Authors: Olivier Finkel


Abstract
We prove that the determinacy of Gale-Stewart games whose winning sets are accepted by real-time 1-counter Büchi automata is equivalent to the determinacy of (effective) analytic Gale-Stewart games which is known to be a large cardinal assumption. We show also that the determinacy of Wadge games between two players in charge of omega-languages accepted by 1-counter Büchi automata is equivalent to the (effective) analytic Wadge determinacy. Using some results of set theory we prove that one can effectively construct a 1-counter Büchi automaton A and a Büchi automaton B such that: (1) There exists a model of ZFC in which Player 2 has a winning strategy in the Wadge game W(L(A), L(B)); (2) There exists a model of ZFC in which the Wadge game W(L(A), L(B)) is not determined.
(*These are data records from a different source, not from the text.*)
(* ===== verification/Staging.v ===== *)
(** * [tj3.c]: the staging directory.

    Creating directories, writing the members' texts and removing everything
    again, on the file system of [FileSys]. *)

From S2P Require Import Prelude CText PathUri Syntax Store Assembly Diagnostics DiagWorker Tj3 FileSys.

Section Operations.
Variable cwd : fpath.

(** The loop of [make_dirs], [mkdir] at every slash and at the end: [before] is
    what stands before [p]. *)
Fixpoint make_dirs_from (fs : fsys) (before rest : list ascii) : fsys :=
  match rest with
  | [] => mkdir cwd fs before
  | c :: rest' =>
      make_dirs_from (if bool_decide (c = slash) then mkdir cwd fs before else fs) (before ++ [c]) rest'
  end.

(** [dir] is not empty; the first character is skipped. *)
Definition make_dirs (fs : fsys) (dir : list ascii) : fsys :=
  make_dirs_from fs (take 1 dir) (drop 1 dir).

Definition write_text_file (fs : fsys) (path : list ascii) (text : string) : fsys :=
  match fopen_w cwd fs path with
  | Some (p, fs') => <[p := File text]> fs'
  | None => fs
  end.

(** What the kernel refuses in a tree for a reason outside the model (rights
    tj3 took away, open descriptors, the length of a path): [opendir] of a
    directory, and [rmdir] or [unlink] of an entry. *)
Variables may_list may_remove : fsys -> list ascii -> bool.

(** The fuel bounds the depth of the tree. *)
Fixpoint remove_recursive (fuel : nat) (fs : fsys) (path : list ascii) : fsys :=
  match fuel with
  | O => fs
  | S fuel' =>
      match lstat cwd fs path with
      | None => fs
      | Some Dir =>
          let fs :=
            if may_list fs path then
              foldl (fun fs e => if bool_decide (e = dot) || bool_decide (e = dot_dot) then fs
                                 else remove_recursive fuel' fs (path_join path e))
                    fs (read_dir cwd fs path)
            else fs in
          if may_remove fs path then rmdir cwd fs path else fs
      | Some _ => if may_remove fs path then unlink cwd fs path else fs
      end
  end.

(** [strrchr (dest, '/')]: what stands before the last slash. *)
Definition dir_part (dest : list ascii) : option (list ascii) :=
  match list_find (fun c => c = slash) (reverse dest) with
  | Some (i, _) => Some (take (length dest - S i) dest)
  | None => None
  end.

Definition stage_member (tmpdir : list ascii) (fs : fsys) (m : member) : fsys :=
  let dest := path_join tmpdir (m_relpath m) in
  let fs := match dir_part dest with Some d => make_dirs fs d | None => fs end in
  write_text_file fs dest (m_text m).

Definition stage_members_to_tmpdir (fs : fsys) (tmpdir : list ascii) (ms : list member) : fsys :=
  foldl (stage_member tmpdir) fs ms.
End Operations.

(** ** Removing *)

(** Deep enough for every path of the tree. *)
Definition tree_height (fs : fsys) : nat := max_list ((fun ke => length ke.1) <$> map_to_list fs).

Lemma tree_height_spec fs k e : fs !! k = Some e -> (length k <= tree_height fs)%nat.
Proof.
  intros Hk. apply max_list_elem_of_le, list_elem_of_fmap. exists (k, e). split; [done|].
  by apply elem_of_map_to_list.
Qed.

(** A file, or a directory without entries, is all there is beneath its path. *)
Lemma delete_prune fs d : fs_wf fs -> children fs d = [] -> delete d fs = prune fs d.
Proof.
  intros Hwf Hc. apply map_eq. intros k. rewrite prune_lookup. case_bool_decide as H.
  - destruct H as [[|n r] ->]; [by rewrite app_nil_r, lookup_delete_eq|].
    rewrite lookup_delete_ne by (rewrite <- (app_nil_r d) at 1; by intros ?%app_inv_head).
    destruct (fs !! (d ++ n :: r)) as [e|] eqn:E; [|done].
    destruct (fs_wf_child _ _ _ _ _ Hwf E) as [_ He]. apply elem_of_children in He. rewrite Hc in He.
    by apply elem_of_nil in He.
  - rewrite lookup_delete_ne; [done|]. intros ->. by apply H.
Qed.

Lemma file_no_children fs d : fs_wf fs -> fs !! d <> Some Dir -> children fs d = [].
Proof.
  intros [_ Hwf] Hd. destruct (children fs d) as [|n l] eqn:E; [done|]. exfalso.
  assert (Hn : n ∈ children fs d) by (rewrite E; left). apply elem_of_children in Hn as [e He].
  by apply Hwf in He as [? _].
Qed.

Section Staged.
Context (cwd : fpath) (fs0 : fsys) (path : list ascii) (p : fpath) (Hfresh : fresh_place cwd fs0 path p).

(** A directory [q] of the tree [fs], above which all directories stand. *)
Definition dir_at (fs : fsys) (q : fpath) : Prop :=
  grown fs0 p fs /\ Forall good_name q /\ standing p fs q /\ fs !! (p ++ q) = Some Dir.

Lemma dir_at_prune fs q n : dir_at fs q -> dir_at (prune fs (p ++ q ++ [n])) q.
Proof.
  intros (Hg & Hq & Hs & Hd).
  assert (Hkeep : forall d r, q = d ++ r -> prune fs (p ++ q ++ [n]) !! (p ++ d) = fs !! (p ++ d)).
  { intros d r ->. rewrite prune_lookup, bool_decide_eq_false_2; [done|].
    intros Hl%prefix_length. rewrite !length_app in Hl. cbn in Hl. lia. }
  split_and!; [by apply grown_prune|done| |].
  - intros d r Heq Hr. rewrite (Hkeep d r) by done. by apply (Hs d r).
  - rewrite (Hkeep q []); [done|]. by rewrite app_nil_r.
Qed.

(** Removing the entries of a directory one after the other. *)
Lemma remove_entries (f : fsys -> list ascii -> fsys) (B : nat) q :
  (forall fs n e, dir_at fs q -> good_name n -> fs !! (p ++ q ++ [n]) = Some e ->
     (forall k e', fs !! k = Some e' -> (length k <= B)%nat) ->
     f fs (below path (q ++ [n])) = prune fs (p ++ q ++ [n])) ->
  forall L fs, NoDup L -> dir_at fs q -> (forall k e', fs !! k = Some e' -> (length k <= B)%nat) ->
    (forall n, n ∈ L -> good_name n /\ is_Some (fs !! (p ++ q ++ [n]))) ->
    let fs' := foldl (fun fs e => if bool_decide (e = dot) || bool_decide (e = dot_dot) then fs
                                  else f fs (path_join (below path q) e)) fs L in
    dir_at fs' q /\
    forall k, ((exists n, n ∈ L /\ (p ++ q ++ [n]) `prefix_of` k) /\ fs' !! k = None) \/ fs' !! k = fs !! k /\
              ~ (exists n, n ∈ L /\ (p ++ q ++ [n]) `prefix_of` k).
Proof.
  intros Hf. induction L as [|n L IH]; intros fs Hnd Hd HB HL; cbn [foldl].
  { split; [done|]. intros k. right. split; [done|]. by intros (? & ?%elem_of_nil & _). }
  apply NoDup_cons in Hnd as [Hn Hnd]. destruct (HL n ltac:(left)) as [Hgn [e He]].
  rewrite !bool_decide_eq_false_2 by apply Hgn. cbn [orb].
  change (path_join (below path q) n) with (below path q ++ slash :: n). rewrite <- below_snoc, (Hf _ _ e) by done.
  destruct (IH (prune fs (p ++ q ++ [n]))) as [Hd' Hk]; [done|by apply dir_at_prune| | |].
  - intros k e'. rewrite prune_lookup. case_bool_decide; [done|]. apply HB.
  - intros n' Hn'. destruct (HL n' ltac:(by right)) as [? ?]. split; [done|].
    rewrite prune_lookup, bool_decide_eq_false_2; [done|]. intros [r Hr]. rewrite <- !app_assoc in Hr.
    apply app_inv_head, app_inv_head in Hr. injection Hr as -> _. done.
  - split; [done|]. intros k. destruct (Hk k) as [[(m & Hm & Hp) Hnone]|[Heq Hnot]].
    + left. split; [|done]. exists m. split; [by right|done].
    + rewrite prune_lookup in Heq. case_bool_decide as Hp.
      * left. split; [|done]. exists n. split; [left|done].
      * right. split; [done|]. intros (m & [->|Hm]%elem_of_cons & Hpm); [done|]. apply Hnot. by exists m.
Qed.

(** A directory whose entries are gone is removed itself. *)
Lemma rmdir_emptied fs fs' q : dir_at fs' q ->
  (forall k, ((exists n, n ∈ children fs (p ++ q) /\ (p ++ q ++ [n]) `prefix_of` k) /\ fs' !! k = None) \/
             fs' !! k = fs !! k /\ ~ (exists n, n ∈ children fs (p ++ q) /\ (p ++ q ++ [n]) `prefix_of` k)) ->
  rmdir cwd fs' (below path q) = prune fs (p ++ q).
Proof.
  intros (Hg & Hq & Hs & Hd) Hk.
  assert (Hc : children fs' (p ++ q) = []).
  { destruct (children fs' (p ++ q)) as [|n l] eqn:E; [done|]. exfalso.
    assert (Hn : n ∈ children fs' (p ++ q)) by (rewrite E; left). apply elem_of_children in Hn as [e' Hn].
    destruct (Hk ((p ++ q) ++ [n])) as [[_ Hnone]|[Heq Hnot]]; [congruence|]. apply Hnot. exists n.
    rewrite app_assoc. split; [|done]. apply elem_of_children. rewrite <- Heq. by exists e'. }
  assert (Hr : rmdir cwd fs' (below path q) = delete (p ++ q) fs').
  { unfold rmdir. rewrite (namei_below cwd fs0 path p Hfresh fs' q false Hg Hq Hs (or_introl eq_refl)).
    rewrite !bool_decide_eq_true_2 by done. rewrite bool_decide_eq_false_2; [done|].
    intros Hnil. apply app_eq_nil in Hnil as [-> _]. destruct Hfresh as ([Hroot _] & _ & _ & Hno). congruence. }
  rewrite Hr, delete_prune by (apply Hg || done). apply map_eq. intros k. rewrite !prune_lookup.
  case_bool_decide as Hpre; [done|]. destruct (Hk k) as [[(n & _ & Hp) _]|[Heq _]]; [|done].
  destruct Hpre. rewrite app_assoc in Hp. by eapply prefix_app_l.
Qed.

(** With fuel for the depth of the tree, and if the kernel permits it, what
    stands at the path is gone with all that is beneath it, and nothing else. *)
Lemma remove_spec may_list may_remove fuel :
  (forall fs q, may_list fs (below path q) = true /\ may_remove fs (below path q) = true) -> forall fs q e, grown fs0 p fs -> Forall good_name q -> standing p fs q ->
  fs !! (p ++ q) = Some e -> (forall k e', fs !! k = Some e' -> (length k < fuel + length (p ++ q))%nat) ->
  remove_recursive cwd may_list may_remove fuel fs (below path q) = prune fs (p ++ q).
Proof.
  intros Hmay. induction fuel as [|fuel IH]; intros fs q e Hg Hq Hs He HB; [specialize (HB _ _ He); lia|].
  cbn [remove_recursive]. pose proof (namei_below cwd fs0 path p Hfresh fs q false Hg Hq Hs (or_introl eq_refl)) as Hn.
  assert (Hst : lstat cwd fs (below path q) = Some e) by (unfold lstat; by rewrite Hn).
  rewrite Hst. destruct (decide (e = Dir)) as [->|Hne].
  - rewrite (proj1 (Hmay fs q)), (proj2 (Hmay _ q)).
    assert (Hrd : read_dir cwd fs (below path q) = dot :: dot_dot :: children fs (p ++ q)).
    { unfold read_dir. rewrite (namei_below cwd fs0 path p Hfresh fs q true Hg Hq Hs); [done|]. right. congruence. }
    rewrite Hrd. cbn [foldl]. rewrite (bool_decide_eq_true_2 (dot = dot)), (bool_decide_eq_true_2 (dot_dot = dot_dot)) by done.
    rewrite orb_true_r. cbn [orb].
    destruct (remove_entries (remove_recursive cwd may_list may_remove fuel) (fuel + length (p ++ q)) q) with (L := children fs (p ++ q)) (fs := fs)
      as [Hd' Hk].
    + intros fs' n e' (Hg' & _ & Hs' & Hd') Hgn He' HB'. rewrite (IH fs' (q ++ [n]) e'); [done|done| | |done|].
      * apply Forall_app. split; [done|]. by constructor.
      * by apply standing_snoc.
      * intros k e'' Hk. specialize (HB' _ _ Hk). rewrite !length_app in *. cbn. lia.
    + apply NoDup_children.
    + done.
    + intros k e' Hk. specialize (HB _ _ Hk). lia.
    + intros n Hc. apply elem_of_children in Hc as [e' Hc]. split; [by apply (proj2 (proj1 Hg)) in Hc as [_ ?]|].
      rewrite <- app_assoc in Hc. by exists e'.
    + by apply (rmdir_emptied fs).
  - assert (Hu : unlink cwd fs (below path q) = delete (p ++ q) fs).
    { unfold unlink. rewrite Hn, bool_decide_eq_false_2; [done|]. congruence. }
    rewrite (proj2 (Hmay fs q)), Hu, delete_prune; [by destruct e|apply Hg|]. apply file_no_children; [apply Hg|]. congruence.
Qed.

(** Whatever the kernel refuses, only entries at the path or beneath it go. *)
Definition shrunk (q : fpath) (fs fs' : fsys) : Prop :=
  fs_wf fs' /\ forall k, fs' !! k = fs !! k \/ (p ++ q) `prefix_of` k /\ fs' !! k = None.

Lemma shrunk_refl q fs : fs_wf fs -> shrunk q fs fs.
Proof. split; [done|]. by left. Qed.

Lemma shrunk_trans q r fs1 fs2 fs3 : shrunk (q ++ r) fs1 fs2 -> shrunk q fs2 fs3 -> shrunk q fs1 fs3.
Proof.
  intros [_ H12] [Hwf H23]. split; [done|]. intros k. destruct (H23 k) as [->|?]; [|by right].
  destruct (H12 k) as [?|[Hp ?]]; [by left|right]. split; [|done]. rewrite app_assoc in Hp. by eapply prefix_app_l.
Qed.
Moreover these are the only two possibilities, i.e. there are no models of ZFC in which Player 1 has a winning strategy in the Wadge game W(L(A), L(B)).

Cite as

Olivier Finkel. The Determinacy of Context-Free Games. In 29th International Symposium on Theoretical Aspects of Computer Science (STACS 2012). Leibniz International Proceedings in Informatics (LIPIcs), Volume 14, pp. 555-566, Schloss Dagstuhl – Leibniz-Zentrum für Informatik (2012)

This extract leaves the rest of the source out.